Definition recommend_method (n : NodeID) (c : clock) (pe : PoStakeEngine) (h : HybridCoordinator) :
    outcome KeyIssuanceMethod :=
  if is_new_node n c pe then Ok POW_ONLY
  else
    score ← calculate_node_score n (seconds c) pe;
    if allow_postake_only (policy h) && (min_contribution_score (policy h) <=? total_score score)
    then if enable_hybrid_bonus (policy h) then Ok HYBRID else Ok POSTAKE_ONLY
    else Ok POW_ONLY.

(** ** The difficulty test *)

Lemma scan_bits_shift k b l : scan_bits k b l = (l + (scan_bits k b 0).1, (scan_bits k b 0).2).
Proof.
  revert l. induction k as [|k IH]; intros l; cbn [scan_bits];
    destruct (Z.land _ 1 =? 0); cbn [fst snd]; rewrite ?Z.add_0_r; try done.
  rewrite (IH (l + 1)), (IH (0 + 1)). cbn [fst snd]. f_equal. lia.
Qed.

(** In a byte other than zero the scan stops at the first one, where the mask of
    [Pow] stops. *)
Lemma scan_bits_byte b :
  byte_val b ≠ 0 → scan_bits 7 (byte_val b) 0 = (mask_zeros 9 (byte_val b) 0x80, true).
Proof. by destruct b. Qed.

Lemma count_bits_leading l x : count_bits x l = x + leading_zeros l.
Proof.
  revert x. induction l as [|b l IH]; intros x; cbn [count_bits leading_zeros]; [lia|].
  destruct (Z.eqb_spec (byte_val b) 0); [rewrite IH; lia|].
  rewrite scan_bits_shift, scan_bits_byte by done. done.
Qed.

Lemma count_leading_zero_bits_eq h : count_leading_zero_bits h = count_leading_zeros h.
Proof. apply count_bits_leading. Qed.

Lemma leading_zeros_nonneg l : 0 <= leading_zeros l.
Proof. pose proof (leading_zeros_range l). lia. Qed.

Lemma no_difficulty sol :
  sol_difficulty sol = 0 → pow_solution_meets_claimed_difficulty sol = true.
Proof.
  intros E. unfold pow_solution_meets_claimed_difficulty.
  rewrite E, count_leading_zero_bits_eq. apply Z.leb_le. apply leading_zeros_nonneg.
Qed.

(** ** Encoding *)

Lemma big_endian_eq n x : big_endian n x = reverse (le_bytes n x).
Proof.
  unfold big_endian, le_bytes. rewrite <- fmap_reverse. apply list_eq. intros i.
  rewrite !list_lookup_fmap. destruct (decide (i < n)%nat) as [Hi|Hi].
  - rewrite reverse_lookup by (rewrite length_seq; lia). rewrite length_seq, !lookup_seq_lt by lia.
    cbn [fmap option_fmap option_map]. f_equal.
    change 0xFF with (Z.ones 8). rewrite Z.land_ones by lia.
    change (_ mod 2 ^ 8) with (u8 (Z.shiftr x (Z.of_nat (n - 1 - i) * 8))).
    rewrite to_byte_wrap by done. do 3 f_equal. lia.
  - rewrite !lookup_ge_None_2; [done|rewrite length_reverse, length_seq; lia|rewrite length_seq; lia].
Qed.

Lemma length_big_endian n x : length (big_endian n x) = n.
Proof. by rewrite big_endian_eq, length_reverse, length_le_bytes. Qed.

Lemma big_endian_inj n x y :
  in_u (Z.of_nat n * 8) x → in_u (Z.of_nat n * 8) y → big_endian n x = big_endian n y → x = y.
Proof. rewrite !big_endian_eq. intros Hx Hy E%(inj reverse). by apply (le_bytes_inj n). Qed.

Definition record_in_range (r : HybridIssuanceRecord) : Prop :=
  in_u 32 (hr_key_count r) ∧ in_u 64 (issued_at r) ∧ in_u 64 (hr_epoch r) ∧
  (∀ s, pow_solution r = Some s → in_u 64 (nonce s)) ∧
  ∀ s, contribution_score r = Some s → in_u 32 (total_score s).

(** What the bytes of a record say. *)
Definition covered (r : HybridIssuanceRecord) :=
  (hr_node_id r, method r, (λ s, (solution_hash s, nonce s)) <$> pow_solution r,
   total_score <$> contribution_score r, hr_key_type r, hr_key_count r, issued_at r, hr_epoch r).

Lemma app_inj_length {A} (l1 l2 k1 k2 : list A) :
  length l1 = length l2 → l1 ++ k1 = l2 ++ k2 → l1 = l2 ∧ k1 = k2.
Proof. intros Hl E. by apply app_inj_1. Qed.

▸ What is needed: Go to the line with "(hr_node_id r, method" and set down that line and every line after it, through the end of the material above, word for word.

▸ Solution:
  (hr_node_id r, method r, (λ s, (solution_hash s, nonce s)) <$> pow_solution r,
   total_score <$> contribution_score r, hr_key_type r, hr_key_count r, issued_at r, hr_epoch r).

Lemma app_inj_length {A} (l1 l2 k1 k2 : list A) :
  length l1 = length l2 → l1 ++ k1 = l2 ++ k2 → l1 = l2 ∧ k1 = k2.
Proof. intros Hl E. by apply app_inj_1. Qed.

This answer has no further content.